Dr. Rush: It takes extraordinary dedication, not to mention luck, on the part of a dog owner to keep his pet alive once congestive heart failure develops. I don’t mean just having a newly diagnosed heart murmur, which is the front end of the disease in which the heart has to work harder to keep fluid out of the lungs and can go on for a few years with drugs and diet changes, but congestive heart failure, the end-stage part where fluid has leaked into the lungs, and sometimes the abdominal cavity.

You have to consider that often, the owner of a dog with any chronic disease will allow for two bumps in the road — two recurrences of fluid in the lungs, for instance, or fainting, or a drug side effect, and then they’re done. It’s not because they don’t love their dog, but the emotional toll and the medical expenses, as well as concerns about quality of life for their dog, can prove too much. They can’t keep going through more emergency room visits, urination in the house, letting the dog out to pee in the middle of the night, adjustments of medications and diet, and so on. There’s great variability in owners’ ability to tolerate the issues.

Your Dog: Given all those difficulties, what is it that’s holding up the development of valve surgery for dogs in the US?

Dr. Rush: With any new procedure that involves the heart, there’s a tremendous learning curve. For instance, for people, there’s a valve procedure that uses something called the MitraClip. It’s great for people who are too frail to have open-heart surgery to repair or replace a valve. Instead of exposing the chest cavity, the surgeon goes through a vein and grabs either side of the compromised valve and does some stapling that keeps blood from flowing backwards toward the lungs. But it needs to be done with a catheter that you thread through the heart, and the challenge with dogs is that the catheter is huge — bigger than you’d be able to get into most dogs. A smallish dog with valve disease like a Cavalier King Charles spaniel just isn’t going to have a vein that’s going to be able to accept the device. The area to work in is much smaller in a dog as well; the surgeon can’t maneuver as easily.
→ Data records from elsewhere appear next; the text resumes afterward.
Lemma step_driven_record c e c' i a st :
  driven c → step c e c' → invs !! i = Some a →
  statuses c' !! i = Some st → st ≠ Succeeded →
  prior (env c') !! Invocation.outputs a = prior s0 !! Invocation.outputs a.
Proof.
  intros Hd Hs Ha Hi Hns.
  assert (e ≠ ESucceed i ∧ ∃ st0, statuses c !! i = Some st0 ∧ st0 ≠ Succeeded)
    as (He & st0 & Hi0 & Hns0).
  { destruct (step_status _ _ _ _ _ _ _ _ Hs Hi) as [(-> & -> & ?)|[? ?]].
    - split; [by destruct e|]. eexists. split; [done|]. by destruct e.
    - split; [by intros ->|]. by eauto. }
  rewrite <-(driven_record _ _ _ Hd i a st0 Ha Hi0 Hns0).
  pose proof Hs as (_ & _ & ->)%step_inv. by apply (change_record e _ i).
Qed.

Lemma step_driven_stale c e c' i a st :
  driven c → step c e c' → invs !! i = Some a →
  statuses c' !! i = Some st → waiting st = true → pushed c' i →
  stale_in (env c') a = true.
Proof.
  intros Hd Hs Ha Hi Hw Hp.
  destruct (step_status _ _ _ _ _ _ _ _ Hs Hi) as [(-> & -> & Hi0)|[Hne Hi0]].
  - assert (idle e = true ∧ waiting (source_of e) = true) as [Hidle Hw0] by by destruct e.
    rewrite (step_idle _ _ _ _ _ _ Hs Hidle).
    apply (driven_stale _ _ _ Hd _ a _ Ha Hi0 Hw0).
    destruct Hp as [?|(j & Hji & Hj)]; [by left|]. right. exists j. split; [done|].
    destruct (step_status _ _ _ _ _ _ _ _ Hs Hj) as [(-> & Ho & _)|[_ ?]]; [|done].
    by destruct e.
  - destruct Hp as [Hst|(j & Hji & Hj)].
    + apply (step_stale_persists c e c' i a); [apply Hd|done..|].
      apply (driven_stale _ _ _ Hd i a st Ha Hi0 Hw). by left.
    + destruct (step_status _ _ _ _ _ _ _ _ Hs Hj) as [(-> & Ho & _)|[_ Hj0]].
      * assert (e = ESucceed (subject e)) as He by by destruct e.
        rewrite He in Hs. by apply (step_succeeded_stale c (subject e) c' i a st).
      * apply (step_stale_persists c e c' i a); [apply Hd|done..|].
        apply (driven_stale _ _ _ Hd i a st Ha Hi0 Hw). right. by exists j.
Qed.

Lemma step_driven_skipped c e c' i :
  driven c → ordered (preds g) (statuses c) → step c e c' →
  affected i → statuses c' !! i ≠ Some Skipped.
Proof.
  intros Hd Hord Hs Hi Hsk.
  destruct (step_status _ _ _ _ _ _ _ _ Hs Hsk) as [(-> & Ho & Hi0)|[_ Hi0]];
    [|by apply (driven_skipped _ _ _ Hd i)].
  destruct e as [|k| | | | |]; try done. cbn [subject source_of] in *.
  destruct (affected_lookup k Hi) as [a Ha].
  pose proof (driven_stale _ _ _ Hd k a Ready Ha Hi0 eq_refl (affected_pushed c k Hd Hord Hi Hi0))
    as Hst.
  apply step_inv in Hs as (_ & Hg & _). unfold guard_in in Hg. apply guard_skip in Hg.
  cbn in Hg. rewrite (stale_of_lookup _ _ _ _ _ Ha) in Hg. congruence.
Qed.

Lemma step_driven c e c' :
  driven c → ordered (preds g) (statuses c) → step c e c' → driven c'.
Proof.
  intros Hd Hord Hs. split.
  - pose proof Hs as (_ & _ & ->)%step_inv. apply change_bounded, Hd.
  - intros i a st. by apply (step_driven_record c e).
  - intros i a st. by apply (step_driven_stale c e).
  - intros i. by apply (step_driven_skipped c e).
Qed.

Lemma steps_driven c es c' :
  driven c → ordered (preds g) (statuses c) → steps c es c' → driven c'.
Proof.
  intros Hd Hord Hr. induction Hr as [|c e c1 es c' Hs _ IH]; [done|].
  apply IH; [by eapply step_driven|by eapply step_ordered].
Qed.

Lemma initial_driven n : bounded s0 → driven (Config (initial n) s0).
Proof.
  intros Hb. split; [done..| |].
  - intros i a st Ha _ _ [Hst|(j & _ & [? _]%initial_lookup)]; [|done].
    by rewrite <-(stale_of_lookup _ invs _ i).
  - by intros i _ [? _]%initial_lookup.
Qed.

(** An affected invocation of a run that has finished it has started. *)
Lemma steps_affected_start es c i st :
  bounded s0 → steps (Config (initial (length invs)) s0) es c →
  affected i → statuses c !! i = Some st → finished st = true → EStart i ∈ es.
Proof.
  intros Hb Hr Hi Hst Hfin.
  pose proof (steps_driven _ _ _ (initial_driven _ Hb) (ordered_initial _ _) Hr) as Hd.
  assert (st = Succeeded) as ->.
  { destruct st; try done. by destruct (driven_skipped _ _ _ Hd i Hi). }
  destruct (steps_status_event _ _ _ _ _ _ _ _ _ Hr Hst) as (e & He & <- & Ho); [done|].
  apply (steps_exit_started _ _ _ _ _ _ _ e Hr He). by destruct e.
Qed.

End exactness.

Section rebuild_claims.
Context (tl : tools) (invs : list Invocation.t).
Implicit Types (s : store) (c : config store) (es : list event) (g : graph).

Local Abbreviation rebuild := (rebuild tl).
Local Abbreviation steps g := (@steps store (build_world tl invs) (preds g)).
Local Abbreviation start s := (Config (initial (length invs)) s).

(** In every run of a build, an invocation is started only when it is
    affected: it was stale when the build began, or it watches, directly
    or through others, what such an invocation produces. *)
Theorem build_starts_only_affected g slots fail_fast s es c i :
  build invs = inr g → tidy tl invs (prior s) → bounded s →
  steps g slots fail_fast (start s) es c →
  EStart i ∈ es → affected invs s i.
Proof.
  intros Hg Htidy Hb Hr Hi.
  by apply (steps_start_affected tl invs s g slots fail_fast Hg Htidy (length invs) es c i).
Qed.

(** In every run of a build, an affected invocation is never skipped:
    when it has finished, it has been started. *)
Theorem build_starts_all_affected g slots fail_fast s es c i st :
  build invs = inr g → tidy tl invs (prior s) → bounded s →
  steps g slots fail_fast (start s) es c →
  affected invs s i → statuses c !! i = Some st → finished st = true →
  EStart i ∈ es ∧ st = Succeeded.
Proof.
  intros Hg Htidy Hb Hr Hi Hst Hfin. split.
  - by apply (steps_affected_start tl invs s g slots fail_fast Hg Htidy es c i st).
  - pose proof (steps_driven tl invs s g _ _ Hg Htidy _ _ _
                  (initial_driven invs s _ Hb) (ordered_initial _ _) Hr) as Hd.
    destruct st; try done. by destruct (driven_skipped _ _ _ Hd i Hi).
Qed.

(** C6.  A build that succeeds runs exactly the affected invocations: those
    that were stale when it began and those that watch, directly or
    through others, what these produce; every other invocation is
    skipped. *)
Theorem rebuild_exact slots fail_fast s es c i :
  tidy tl invs (prior s) → bounded s →
  rebuild slots fail_fast invs s = inr (es, c) →
  Forall (λ st, finished st = true) (statuses c) → (i < length invs)%nat →
  (EStart i ∈ es ↔ affected invs s i)
  ∧ (ESkip i ∈ es ↔ ¬ affected invs s i).
Proof.
  intros Htidy Hb Hr Hfin Hi.
  destruct (schedule_run _ _ _ _ _ _ Hr) as (g & Hg & Hs & _ & Hlen).
  destruct (lookup_lt_is_Some_2 (statuses c) i) as [st Hst]; [by rewrite Hlen|].
  pose proof (Forall_lookup_1 _ _ _ _ Hfin Hst) as Hf.
  pose proof (steps_start_affected tl invs s g slots fail_fast Hg Htidy _ es c i Hb Hs)
    as Honly.
  pose proof (λ H, steps_affected_start tl invs s g slots fail_fast Hg Htidy es c i st Hb Hs H
                     Hst Hf) as Hall.
  split; [by split|]. split.
  - intros Hsk Ha. by pose proof (steps_same_source _ _ _ _ _ _ _ _ Hs Hsk (Hall Ha) eq_refl eq_refl).
  - intros Hna. destruct (steps_status_event _ _ _ _ _ _ _ _ _ Hs Hst) as (e & He & <- & Ho);
      [by destruct st|].
    destruct e; simplify_eq/=; try done. destruct Hna. apply Honly.
    by apply (steps_exit_started _ _ _ _ _ _ _ (ESucceed i) Hs He).
Qed.

End rebuild_claims.

Section rebuild_scenarios.

Local Abbreviation demo_world := (build_world demo_tools demo_invocations).
Local Abbreviation link := (demo_invocation ["a.o"] [] [] ["app"]).
Local Abbreviation demo_rebuilt :=
  (Config [Succeeded; Succeeded; Skipped; Skipped]
     (built (rebuild demo_tools 2 false demo_invocations demo_edited) demo_edited)).

Lemma demo_edited_bounded : bounded demo_edited.
Proof. by apply (bool_decide_unpack _); vm_compute. Defined.

Lemma demo_second_build :
  rebuild demo_tools 2 false demo_invocations demo_edited
  = inr (demo_rerun, demo_rebuilt).
Proof. vm_compute. reflexivity. Defined.

Lemma demo_second_steps :
  @steps store demo_world (preds demo_graph) 2 false
    (Config (initial (length demo_invocations)) demo_edited) demo_rerun
    demo_rebuilt.
Proof. apply (run_steps _ _ _ (budget 4)). vm_compute. reflexivity. Defined.

(** After the edit the compilation is stale and the link watches what it
    produces. *)
Lemma demo_affected_link : affected demo_invocations demo_edited 1.
Proof.
  apply (affected_consumes _ _ 0%nat); [apply affected_stale; by vm_compute|].
  exists link, (demo_invocation ["a.h"; "a.c"] [] [] ["a.o"]), "a.o".
  split_and!; [done..| |]; apply elem_of_cons; by left.
Defined.

Lemma build_starts_only_affected_witness : affected demo_invocations demo_edited 1.
Proof.
  apply (build_starts_only_affected demo_tools demo_invocations demo_graph 2 false
           demo_edited demo_rerun demo_rebuilt 1 demo_build);
    [by apply demo_tidy|apply demo_edited_bounded|exact demo_second_steps|].
  do 6 right. left.
Defined.

Lemma build_starts_all_affected_witness : EStart 1 ∈ demo_rerun ∧ Succeeded = Succeeded.
Proof.
  apply (build_starts_all_affected demo_tools demo_invocations demo_graph 2 false
           demo_edited demo_rerun demo_rebuilt 1 Succeeded demo_build);
    [by apply demo_tidy|apply demo_edited_bounded|exact demo_second_steps
    |exact demo_affected_link|done..].
Defined.

Lemma rebuild_exact_witness :
  (EStart 3 ∈ demo_rerun ↔ affected demo_invocations demo_edited 3)
  ∧ (ESkip 3 ∈ demo_rerun ↔ ¬ affected demo_invocations demo_edited 3).
Proof.
  apply (rebuild_exact demo_tools demo_invocations 2 false demo_edited demo_rerun
           demo_rebuilt 3);
    [by apply demo_tidy|apply demo_edited_bounded|exact demo_second_build| |cbn; lia].
  by repeat constructor.
Defined.

(** After the edit the program is linked again, and the invocation that
    strips it, which is ordered after the link and watches nothing, is
    skipped: the stripped program is older than the program. *)
Example order_dependent_left_behind :
  let s := built (rebuild demo_tools 2 false demo_invocations demo_edited) demo_edited in
  ESkip 3 ∈ demo_rerun ∧ tc (depends demo_invocations) 0%nat 3%nat
  ∧ stat s "app" = Some 14 ∧ stat s "app.stripped" = Some 9.
Proof.
  split_and!; [do 9 right; left| |by vm_compute..].
  apply (tc_l _ 0 1 3)%nat; [exact demo_depends_link|exact (tc_once _ _ _ demo_depends_strip)].
Qed.
(** Each pass keeps the points gathered so far. *)
Lemma points_loop_extends (props : EKGProps) (frame : Z) (cfg : VideoConfig) :
  beatFrequency props <> 0%Z -> width cfg <> 0%Z ->
  forall (fuel : nat) (i : Z) (pts pts' : list (Point R))
         (w w' : World (Hooks R) R),
    for_loop fuel i 5 (fun i => (i <? 2000)%Z) (points_body props frame cfg) pts w
    = Ok (pts', w') ->
    exists rest, pts' = pts ++ rest.
Proof.
  intros Hbf Hw. induction fuel as [|fuel IH]; intros i pts pts' w w' Hrun;
    cbn [for_loop] in Hrun.
  - injection Hrun as <- _. exists []. symmetry. apply app_nil_r.
  - destruct (i <? 2000)%Z.
    + destruct (points_body_run props frame cfg i pts w Hbf Hw) as [Hbreak Hcont].
      unfold Render_bind in Hrun.
      destruct (Z.ltb_spec (frame * 15 - i) 0) as [Hneg | Hpos].
      * rewrite (Hbreak Hneg) in Hrun. injection Hrun as <- _.
        exists []. symmetry. apply app_nil_r.
      * destruct (Hcont Hpos) as [amplitude Hbody]. rewrite Hbody in Hrun.
        destruct (IH _ _ _ _ _ Hrun) as [rest ->].
        exists ([mkPoint (IZR frame * 15 - IZR i) amplitude] ++ rest).
        rewrite app_assoc. reflexivity.
    + injection Hrun as <- _. exists []. symmetry. apply app_nil_r.
Qed.
Definition disk : filesystem Z :=
  {| xgb_files := fun _ => Some follows_time;
     npz_files := fun _ =>
       Some {| npz_mean := [0; 0];
               npz_pca_components := identity_basis;
               npz_pca_std := [1; 1] |} |}.

Definition loaded : Reconstructor Z := model_of follows_time.

Definition uniform_entry (label : string) (lo width : Z) : uq_param Z :=
  {| param_distribution := {| name := "uniform"; loc := lo; scale := width |};
     human_description := label |}.

Definition normal_entry (label : string) : uq_param Z :=
  {| param_distribution := {| name := "normal"; loc := 0; scale := 1 |};
     human_description := label |}.

(** A moose application with two uniform parameters next to a json
    application that declares a normal prior. *)
Definition mixed_config : config Z :=
  {| apps :=
       [ ("hive.i"%string,
          {| type := "moose";
             uncertain_params :=
               [ ("Materials"%string,
                  [ ("k"%string, uniform_entry "Conductivity" 10 5);
                    ("cp"%string, uniform_entry "Heat capacity" 300 100) ]) ] |});
         ("coil.json"%string,
          {| type := "json";
             uncertain_params :=
               [ ("Coil"%string,
                  [ ("I"%string, normal_entry "Current") ]) ] |}) ] |}.

(** The same file with the normal prior inside the moose application. *)
Definition normal_config : config Z :=
  {| apps :=
       [ ("hive.i"%string,
          {| type := "moose";
             uncertain_params :=
               [ ("Materials"%string,
                  [ ("k"%string, uniform_entry "Conductivity" 10 5);
                    ("I"%string, normal_entry "Current");
                    ("cp"%string, uniform_entry "Heat capacity" 300 100) ]) ] |}) ] |}.

(** A regressor that loses its second output from time 30 on. *)
Definition breaks_at_30 : Booster Z :=
  fun feats => if hd 0 feats <? 30 then [hd 0 feats; 3] else [2].

Definition broken_disk : filesystem Z :=
  {| xgb_files := fun _ => Some breaks_at_30;
     npz_files := fun _ =>
       Some {| npz_mean := [0; 0];
               npz_pca_components := identity_basis;
               npz_pca_std := [1; 1] |} |}.

(** A basis over a mesh without points. *)
Definition pointless_disk : filesystem Z :=
  {| xgb_files := fun _ => Some follows_time;
     npz_files := fun _ =>
       Some {| npz_mean := [];
               npz_pca_components := Matrix 0 [[]; []];
               npz_pca_std := [1; 1] |} |}.

Definition pointless : Reconstructor Z :=
  {| xgb_model := follows_time;
     sam_obj := {| std := [1; 1] |};
     mean_dataset_columnvector := [];
     pca_model_components := Matrix 0 [[]; []] |}.

End Samples.

(* ===================================================================== *)
(** ** Facts about the numpy operations                                  *)
(* ===================================================================== *)

Section ArrayFacts.
Context {R : Type} `{Scalar R}.

Lemma py_min_spec (a b : Z) : Py.min a b = Z.min a b.
Proof.
  unfold Py.min. destruct (Z.ltb_spec b a); lia.
Qed.

(** A slice is a prefix, clipped to the length of the sequence. *)
Lemma slice_to_nonneg {A} (xs : list A) (n : Z) :
  (0 <= n)%Z ->
  slice_to xs n = firstn (Nat.min (Z.to_nat n) (length xs)) xs.
Proof.
  intros Hn. unfold slice_to.
  destruct (Z.leb_spec 0 n) as [_|Hneg]; [|lia].
  destruct (Nat.le_ge_cases (Z.to_nat n) (length xs)) as [Hle|Hge].
  - now rewrite Nat.min_l.
  - rewrite Nat.min_r by assumption.
    now rewrite firstn_all, firstn_all2.
Qed.

Lemma slice_to_prefix {A} (xs : list A) (n : Z) :
  exists k, k <= length xs /\ slice_to xs n = firstn k xs.
Proof.
  destruct (Z.leb_spec 0 n) as [Hn|Hn].
  - exists (Nat.min (Z.to_nat n) (length xs)). split; [lia|].
    now apply slice_to_nonneg.
  - exists (length xs - Z.to_nat (- n)). split; [lia|].
    unfold slice_to. destruct (Z.leb_spec 0 n); [lia|reflexivity].
Qed.

Lemma slice_to_length {A} (xs : list A) (n : Z) :
  (0 <= n)%Z ->
  length (slice_to xs n) = Nat.min (Z.to_nat n) (length xs).
Proof.
  intros Hn. rewrite slice_to_nonneg by assumption.
  rewrite length_firstn. lia.
Qed.

Lemma slice_to_zero {A} (xs : list A) : slice_to xs 0 = [].
Proof. reflexivity. Qed.

(** What reaches line 130: a single coefficient has lost its axis. *)
Lemma squeeze_predict (b : Booster R) (row : list R) :
  squeeze (array (predict b (DMatrix [row]))) =
  match b row with
  | [c] => Arr0 c
  | cs => Arr1 cs
  end.
Proof.
  unfold array, DMatrix, predict. simpl.
  destruct (b row) as [|c [|c' cs]]; reflexivity.
Qed.

End ArrayFacts.

(* ===================================================================== *)
(** ** reconstruct_with_xgboost                                          *)
(* ===================================================================== *)

Section ReconstructorFacts.
Context {R : Type} `{Scalar R}.

Implicit Types (self : Reconstructor R) (t : R) (p : list R).

Lemma predicted_coefs_run self t p :
  predicted_coefs t p self =
  (Ok match emitted self t p with
      | [c] => Arr0 c
      | cs => Arr1 cs
      end, self).
Proof.
  unfold predicted_coefs, mbind, attr, mret, emitted.
  now rewrite squeeze_predict.
Qed.

(** The method never assigns to an attribute. *)
Lemma reconstruct_keeps_self self t p reduction num_modes :
  snd (reconstruct_with_xgboost t p reduction num_modes self) = self.
Proof.
  unfold reconstruct_with_xgboost, mbind at 1.
  rewrite predicted_coefs_run.
  unfold mbind, pure, attr, mret.
  destruct (clamped_modes _ num_modes) as [m|e]; [|reflexivity].
  destruct (getslice _ m) as [coefs|e]; [|reflexivity].
  destruct (morph_model _ _ _ coefs m) as [field|e]; [|reflexivity].
  destruct reduction as [f|]; [|reflexivity].
  destruct (f field); reflexivity.
Qed.

(** The value computed by the method, in the error monad alone. *)
Lemma reconstruct_value self t p reduction num_modes :
  fst (reconstruct_with_xgboost t p reduction num_modes self) =
  (let pod_coefs := match emitted self t p with
                    | [c] => Arr0 c
                    | cs => Arr1 cs
                    end in
   m <- effective_modes self t p num_modes ;;
   coefs <- getslice pod_coefs m ;;
   field <- morph_model (sam_obj self) (mean_dataset_columnvector self)
              (pca_model_components self) coefs m ;;
   match reduction with
   | Some f => v <- f field ;; Ok (ScalarV v)
   | None => Ok (FieldV field)
   end).
Proof.
  unfold effective_modes, reconstruct_with_xgboost, mbind at 1.
  rewrite predicted_coefs_run. cbn [fst Py.bind].
  unfold mbind, pure, attr, mret.
  destruct (clamped_modes _ num_modes) as [m|e]; [|reflexivity].
  cbn [Py.bind].
  destruct (getslice _ m) as [coefs|e]; [|reflexivity].
  cbn [Py.bind].
  destruct (morph_model _ _ _ coefs m) as [field|e]; [|reflexivity].
  cbn [Py.bind].
  destruct reduction as [f|]; [|reflexivity].
  destruct (f field); reflexivity.
Qed.

(** The clamp of line 130, when the prediction kept its axis. *)
Lemma effective_modes_vector self t p num_modes :
  length (emitted self t p) <> 1 ->
  effective_modes self t p num_modes =
  Ok (Z.min num_modes (Z.of_nat (length (emitted self t p)))).
Proof.
  intros HL. unfold effective_modes.
  rewrite predicted_coefs_run. cbn [fst Py.bind].
  destruct (emitted self t p) as [|c [|c' cs]] eqn:E;
    [ | now contradiction HL | ];
    unfold clamped_modes, len; cbn [Py.bind];
    rewrite py_min_spec; f_equal; lia.
Qed.

Lemma effective_modes_scalar self t p num_modes :
  length (emitted self t p) = 1 ->
  effective_modes self t p num_modes = Raise TypeError.
Proof.
  intros HL. unfold effective_modes.
  rewrite predicted_coefs_run. cbn [fst Py.bind].
  destruct (emitted self t p) as [|c [|c' cs]]; try discriminate HL.
  reflexivity.
Qed.

Lemma effective_modes_inv self t p num_modes m :
  effective_modes self t p num_modes = Ok m ->
  length (emitted self t p) <> 1 /\
  m = Z.min num_modes (Z.of_nat (length (emitted self t p))).
Proof.
  intros Hm.
  destruct (Nat.eq_dec (length (emitted self t p)) 1) as [E|NE].
  - rewrite effective_modes_scalar in Hm by assumption. discriminate.
  - rewrite effective_modes_vector in Hm by assumption.
    split; [assumption|congruence].
Qed.

(** With a non-negative request, the number of coefficients handed
    to [morph_model] is the clamped mode count. *)
Lemma modes_used self t p num_modes :
  length (emitted self t p) <> 1 ->
  (0 <= num_modes)%Z ->
  exists m coefs,
    effective_modes self t p num_modes = Ok m /\
    m = Z.min num_modes (Z.of_nat (length (emitted self t p))) /\
    coefs = slice_to (emitted self t p) m /\
    Z.of_nat (length coefs) = m /\
    fst (reconstruct_with_xgboost t p None num_modes self) =
    (field <- morph_model (sam_obj self) (mean_dataset_columnvector self)
                (pca_model_components self) (Arr1 coefs) m ;;
     Ok (FieldV field)).
Proof.
  intros HL Hn. eexists. eexists.
  split; [now apply effective_modes_vector|].
  split; [reflexivity|]. split; [reflexivity|]. split.
  - rewrite slice_to_length by lia. lia.
  - rewrite reconstruct_value, effective_modes_vector by assumption.
    cbn [Py.bind].
    destruct (emitted self t p) as [|c [|c' cs]];
      [ | now contradiction HL | ]; cbn [getslice Py.bind];
      now destruct (morph_model _ _ _ _ _).
Qed.

End ReconstructorFacts.

Section MorphFacts.
Context {R : Type} `{Scalar R}.

Implicit Types (self : Reconstructor R) (t : R) (p : list R).

Lemma broadcast_error op (xs ys : list R) e :
  broadcast op xs ys = Raise e -> e = ValueError.
Proof.
  unfold broadcast.
  destruct (Nat.eqb _ _); [discriminate|].
  destruct xs as [|x [|x' xs]], ys as [|y [|y' ys]];
    intros E; try discriminate E; now inversion E.
Qed.

Lemma dot_T_error (m : matrix R) w e :
  dot_T m w = Raise e -> e = ValueError.
Proof.
  unfold dot_T. destruct (Nat.eqb _ _); [discriminate|].
  intros E; now inversion E.
Qed.

(** The basis expansion fails on disagreeing shapes and on nothing
    else. *)
Lemma morph_model_error (sam : SAM R) mean comps coefs num_modes e :
  morph_model sam mean comps coefs num_modes = Raise e -> e = ValueError.
Proof.
  unfold morph_model.
  destruct coefs as [x|xs|m]; cbn [Py.bind].
  - destruct (dot_T _ _) as [scaled|e'] eqn:D; cbn [Py.bind].
    + apply broadcast_error.
    + intros E; inversion E; subst. eapply dot_T_error; eassumption.
  - destruct (broadcast smul xs _) as [w|e'] eqn:B; cbn [Py.bind].
    + destruct (dot_T _ _) as [scaled|e''] eqn:D; cbn [Py.bind].
      * apply broadcast_error.
      * intros E; inversion E; subst. eapply dot_T_error; eassumption.
    + intros E; inversion E; subst. eapply broadcast_error; eassumption.
  - intros E; now inversion E.
Qed.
Researchers at Virginia Tech are currently trying to perfect minimally invasive valve surgery for dogs with a device of their own. It’s currently under development. Maybe a handful of surgeries have been done — but this new technique has not yet been shown to have better survival times than medical management alone. Related work with a different novel device is going on at Colorado State University.

At some point they’ll make a breakthrough. We’re just not there yet.

Your Dog: How long do you think it will take?

Dr. Rush: Someday, maybe 5 to 15 years from now, maybe even a little sooner, there’ll be a surgical device that has a pretty good track record, and the operation will hopefully cost about $5,000 and be routinely covered by pet health insurance. To me that’s the Holy Grail — some device designed for even small-breed dogs that can attend surgically to valve disease with a minimally invasive approach rather than open-heart surgery. That will be much more financially accessible to most people than the open-heart surgery performed by Dr. Uechi, and certainly more accessible than the option of flying back and forth to Paris for $40,000.

It should be that way. To me, valve disease is a surgical disease. In dogs, it’s currently a medical and dietary disease due to cost and availability, not because that’s the better way. At some point it is highly likely that there will be a switch.